Again, I had wanted this for my entire life: to have my name on the front cover of a book. But doing everything myself was hard. It took a lot of intrinsic motivation, deadline setting, late nights of scribbling in notebooks, and constant reminders that this was my dream. Because I was working forty hours a week for my internship, waking up at 6 o’clock in the morning to run before work, and trying to squeeze my writing life into a few hours after dinner every day. 

But I persevered.

When I was tired one night and couldn’t find the strength within me to stay up to write, I would wake up early instead. When I had lunch breaks, you could find me jotting down lines in a notebook. My summer reading consisted of poetry and books that inspired creativity, like Big Magic by Elizabeth Gilbert. I found a date I wanted to publish by and worked backwards to set up a timeline, marking my planner with dates where I should be done writing, revising, and formatting.

I never gave up.

That’s why I can confidently say I am a published author. And, by the age of twenty-two, I’ll have published two books. I accomplished my dream by using the work ethic that has been instilled in me my entire life and never quitting.
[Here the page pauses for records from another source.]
(** * core-entity: the permission predicates of [src/lib/permissions.ts]

    A shallow embedding of the pure permission utilities, of the retry
    constants of [src/lib/constants.ts] and of the code validator of
    [src/schemas/permission.ts], followed by the properties the
    specification states about them.  The retry wrapper that uses the
    constants is not among the sources and is modelled from the
    specification.

    Conventions of the embedding.
    - A JavaScript string is a [string] of the Standard Library: a finite
      sequence of 8-bit characters.  The code units above 255 are outside the
      model; among the line terminators of ECMAScript only LF and CR are
      therefore representable.
    - A [string[]] is a [list string]; [Array.prototype.includes] compares with
      SameValueZero, which on strings is equality of the character sequences.
    - A [number] used as a role level is an integer, a [Z].
    - [parsePermission] returns an object or [null]: an [option], [None]
      being [null].  [hasPermissionPattern] returns a boolean or throws what
      the RegExp constructor throws: an [option bool], [None] being the
      exception. *)

From Stdlib Require Import Bool List Ascii String ZArith Lia.
Import ListNotations.

Local Open Scope list_scope.
Local Open Scope string_scope.

Set Implicit Arguments.

(** ** The JavaScript built-ins the module calls *)

Module JS.

(** [arr.includes(x)] on an array of strings. *)
Definition includes (arr : list string) (x : string) : bool :=
  existsb (String.eqb x) arr.

(** [arr.some(f)] and [arr.every(f)]. *)
Definition some (A : Type) (arr : list A) (f : A -> bool) : bool := existsb f arr.
Definition every (A : Type) (arr : list A) (f : A -> bool) : bool := forallb f arr.

(** [arr.filter(f)]. *)
Definition filter (A : Type) (arr : list A) (f : A -> bool) : list A :=
  List.filter f arr.

(** [s.includes(c)] for a one-character needle. *)
Fixpoint includes_char (c : ascii) (s : string) : bool :=
  match s with
  | EmptyString => false
  | String d s' => if Ascii.eqb d c then true else includes_char c s'
  end.

(** [s.startsWith(p)]. *)
Fixpoint startsWith (s p : string) {struct p} : bool :=
  match p with
  | EmptyString => true
  | String c p' =>
      match s with
      | EmptyString => false
      | String d s' => Ascii.eqb d c && startsWith s' p'
      end
  end.

(** [s.split(sep)] for a one-character separator: the segments between the
    occurrences of [sep], in order.  The result is never empty: a string
    without separator is returned whole, [""] included. *)
Fixpoint split (sep : ascii) (s : string) : list string :=
  match s with
  | EmptyString => [EmptyString]
  | String c s' =>
      if Ascii.eqb c sep then EmptyString :: split sep s'
      else match split sep s' with
           | [] => [String c EmptyString]
           | seg :: segs => String c seg :: segs
           end
  end.

(** [s.replace(/\*/g, '.*')]: every occurrence of the star is replaced, the
    replacement text holds no [$] and is inserted as it is. *)
Fixpoint replace_star (s : string) : string :=
  match s with
  | EmptyString => EmptyString
  | String c s' =>
      if Ascii.eqb c "*" then String "." (String "*" (replace_star s'))
      else String c (replace_star s')
  end.

End JS.

(** ** Regular expressions

    What [hasPermissionPattern] needs of a regular-expression engine: the
    constructor [new RegExp(source)], which throws a SyntaxError on a source
    that is not a pattern, and [regex.test(s)].  The regex is built without
    flags, so [test] keeps no state between calls. *)

Record RegExpEngine : Type := {
  regexp : Type;
  RegExp_new : string -> option regexp;
  RegExp_test : regexp -> string -> bool
}.

(** *** The engine of the language, on a fragment of its pattern grammar

    The fragment: a pattern is a disjunction of alternatives separated by
    [|]; an alternative is a sequence of terms; a term is one of the
    assertions [^] and [$], or an atom, optionally followed by one of the
    quantifiers [*], [+] and [?], greedy or, with a further [?], lazy; an
    atom is [.] or a character that is no SyntaxCharacter.  The regex is only
    asked whether it matches, and a lazy quantifier tries the same
    repetitions as the greedy one in the opposite order: both are the same
    term here.

    On a quantifier with nothing to repeat (at the start of an alternative,
    after an assertion or after another quantifier) the language throws a
    SyntaxError and [parse] answers [None].  [parse] also answers [None] on
    the sources outside the fragment (escapes, classes, groups, braces), among
    which are sources the language accepts: about those the model says
    nothing. *)

Module ECMAScript.

Inductive atom : Type :=
| PatternCharacter (c : ascii)
| Dot.

Inductive term : Type :=
| AssertStart
| AssertEnd
| Atom (a : atom)
| AtomStar (a : atom)
| AtomPlus (a : atom)
| AtomOptional (a : atom).

Definition isSyntaxCharacter (c : ascii) : bool :=
  JS.includes_char c "^$\.*+?()[]{}|".

(** The characters [.] does not match when the flag [s] is absent. *)
Definition isLineTerminator (c : ascii) : bool :=
  Ascii.eqb c "010" || Ascii.eqb c "013".

Definition parse_atom (c : ascii) : option atom :=
  if Ascii.eqb c "." then Some Dot
  else if isSyntaxCharacter c then None
  else Some (PatternCharacter c).

Definition parse_quantifier (q : ascii) : option (atom -> term) :=
  if Ascii.eqb q "*" then Some AtomStar
  else if Ascii.eqb q "+" then Some AtomPlus
  else if Ascii.eqb q "?" then Some AtomOptional
  else None.

(** A term read in front of what the rest of the source parses to: it opens
    the first alternative. *)
Definition add_term (t : term) (alternatives : list (list term)) : list (list term) :=
  match alternatives with
  | [] => [[t]]
  | alternative :: others => (t :: alternative) :: others
  end.

Fixpoint parse (src : string) : option (list (list term)) :=
  match src with
  | EmptyString => Some [[]]
  | String c rest =>
      if Ascii.eqb c "|" then option_map (cons []) (parse rest)
      else if Ascii.eqb c "^" then option_map (add_term AssertStart) (parse rest)
      else if Ascii.eqb c "$" then option_map (add_term AssertEnd) (parse rest)
      else
        match parse_atom c with
        | None => None
        | Some a =>
            match rest with
            | String q rest' =>
                match parse_quantifier q with
                | Some quantified =>
                    match rest' with
                    | String mark rest'' =>
                        if Ascii.eqb mark "?"
                        then option_map (add_term (quantified a)) (parse rest'')
                        else option_map (add_term (quantified a)) (parse rest')
                    | EmptyString =>
                        option_map (add_term (quantified a)) (parse rest')
                    end
                | None => option_map (add_term (Atom a)) (parse rest)
                end
            | EmptyString => option_map (add_term (Atom a)) (parse rest)
            end
        end
  end.

Definition atom_matches (a : atom) (c : ascii) : bool :=
  match a with
  | PatternCharacter d => Ascii.eqb c d
  | Dot => negb (isLineTerminator c)
  end.

Definition at_end (s : string) : bool :=
  match s with
  | EmptyString => true
  | String _ _ => false
  end.

(** The greedy star over one atom, [k] being the matcher of what follows:
    one more repetition is tried first, the continuation at the current
    position when that fails. *)
Fixpoint repeat_star (a : atom) (k : bool -> string -> bool)
                     (at_start : bool) (s : string) : bool :=
  match s with
  | EmptyString => k at_start s
  | String c s' =>
      (atom_matches a c && repeat_star a k false s') || k at_start s
  end.

(** [matches ts at_start s]: the terms [ts] match some prefix of [s], the
    rest of the input from the current position; [at_start] tells whether
    that position is index 0.  The backtracking matcher of the language,
    reduced to its answer: the star tries the longest repetition first and
    gives characters back until what follows it matches. *)
Fixpoint matches (ts : list term) (at_start : bool) (s : string) : bool :=
  match ts with
  | [] => true
  | AssertStart :: ts' => at_start && matches ts' at_start s
  | AssertEnd :: ts' => at_end s && matches ts' at_start s
  | Atom a :: ts' =>
      match s with
      | EmptyString => false
      | String c s' => atom_matches a c && matches ts' false s'
      end
  | AtomStar a :: ts' => repeat_star a (matches ts') at_start s
  | AtomPlus a :: ts' =>
      match s with
      | EmptyString => false
      | String c s' => atom_matches a c && repeat_star a (matches ts') false s'
      end
  | AtomOptional a :: ts' =>
      match s with
      | EmptyString => false
      | String c s' => atom_matches a c && matches ts' false s'
      end
      || matches ts' at_start s
  end.

(** A disjunction matches where one of its alternatives does. *)
Definition matches_any (alternatives : list (list term))
                       (at_start : bool) (s : string) : bool :=
  existsb (fun ts => matches ts at_start s) alternatives.

(** [regex.test(s)] without the flags [g] and [y]: the match is attempted at
    index 0, then at every later index up to the length of [s]. *)
Fixpoint search (alternatives : list (list term))
                (at_start : bool) (s : string) : bool :=
  matches_any alternatives at_start s ||
  match s with
  | EmptyString => false
  | String _ s' => search alternatives false s'
  end.

Definition test (alternatives : list (list term)) (s : string) : bool :=
  search alternatives true s.

Definition engine : RegExpEngine :=
  {| regexp := list (list term); RegExp_new := parse; RegExp_test := test |}.

End ECMAScript.

(** ** src/lib/permissions.ts *)

Definition hasPermission (userPermissions : list string)
                         (requiredPermission : string) : bool :=
  JS.includes userPermissions requiredPermission.

Definition hasAnyPermission (userPermissions requiredPermissions : list string) : bool :=
  JS.some requiredPermissions (fun permission => JS.includes userPermissions permission).

Definition hasAllPermissions (userPermissions requiredPermissions : list string) : bool :=
  JS.every requiredPermissions (fun permission => JS.includes userPermissions permission).

Definition hasPermissionPattern (E : RegExpEngine)
    (userPermissions : list string) (pattern : string) : option bool :=
  if JS.includes_char "*" pattern then
    let regexPattern := JS.replace_star pattern in
    match RegExp_new E ("^" ++ regexPattern ++ "$") with
    | None => None
    | Some regex =>
        Some (JS.some userPermissions (fun permission => RegExp_test E regex permission))
    end
  else Some (JS.includes userPermissions pattern).

Definition hasRoleLevel (userLevel requiredLevel : Z) : bool :=
  (userLevel >=? requiredLevel)%Z.

Definition getPermissionsByCategory (userPermissions : list string)
                                    (category : string) : list string :=
  JS.filter userPermissions
    (fun permission => JS.startsWith permission (category ++ ":")).

Record ParsedPermission : Type := { resource : string; action : string }.

Definition parsePermission (permissionCode : string) : option ParsedPermission :=
  let parts := JS.split ":" permissionCode in
  if negb (Nat.eqb (List.length parts) 2) then None
  else Some {| resource := nth 0 parts EmptyString;
               action := nth 1 parts EmptyString |}.

(** ** src/lib/constants.ts *)

Definition MAX_AUTH_RETRIES : Z := 3.
Definition AUTH_RETRY_BASE_DELAY_MS : Z := 1000.

(** ** src/lib/authRetry.ts

    The module that exports [withRetry] and [createRetryWrapper] is not among
    the sources; only its export and the two constants above are.  The retry
    wrapper below follows the RetryController of the specification. *)

Module AuthRetry.

(** Modelled from the spec: how one invocation of the wrapped asynchronous
    operation settles, a type [src/lib/authRetry.ts] leaves to the promise. *)
Inductive outcome (A Err : Type) : Type :=
| Resolved (value : A)
| Rejected (error : Err).

Arguments Resolved {A Err} value.
Arguments Rejected {A Err} error.

(** Modelled from the spec: the configuration of the retry wrapper, which
    [src/lib/authRetry.ts] would declare: the total number of attempts, the
    first one included, the base delay, the multiplier of the backoff and
    the classification of the failures that are retried. *)
Record RetryConfig (Err : Type) : Type := {
  maxAttempts : Z;
  baseDelay : Z;
  multiplier : Z;
  isRetryable : Err -> bool
}.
And I am so grateful for all of it.

Lesson 3: Authors are Entrepreneurs

When I came to Babson College, known for its undergraduate entrepreneurship program, I was firm in my desire for a business degree but also believed entrepreneurship was not the path for me. I would learn certain skills like teamwork and innovation through creating my own business freshman year, but that would be it. No more self-created ventures or business plans.

When I published my first book, I realized how wrong I had been.

Authors are entrepreneurs.

I created my book from scratch and wanted to sell it to the world, promoting it on social media to family, friends, and professional connections. I was a product designer, a marketer, a social media specialist, and an accountant for my books, all at once. I took some risks, paying for Instagram and Amazon promotions that didn’t work that well, but I learned from my mistakes.

Entrepreneurs learn fast when they fail fast. And I definitely have failed with many little undertakings during the past year: social media posts, promotions, sales, product launches for my Etsy shop, and more. 

But I learned each time. 

I pivoted, iterating through different test processes to see which hashtags yielded the best engagement on social media. I tested different product keywords on listings to see which gained more traffic. I built email lists, social media communities, friendships, and professional relationships.

I learned I was at the right school this whole time. Now I fully embrace my title as author, poet, writer, and entrepreneur.

Where To Next

I would be lying if I said Poetic Potential is my last book. No, I plan on writing many more. Before I even finished writing the first draft, I knew what my next idea was. That’s where my brain always is — five steps ahead. But I’ll always stop to live in the moment and admire just how far I have come.

Because, in a year, I accomplished more than I ever thought possible.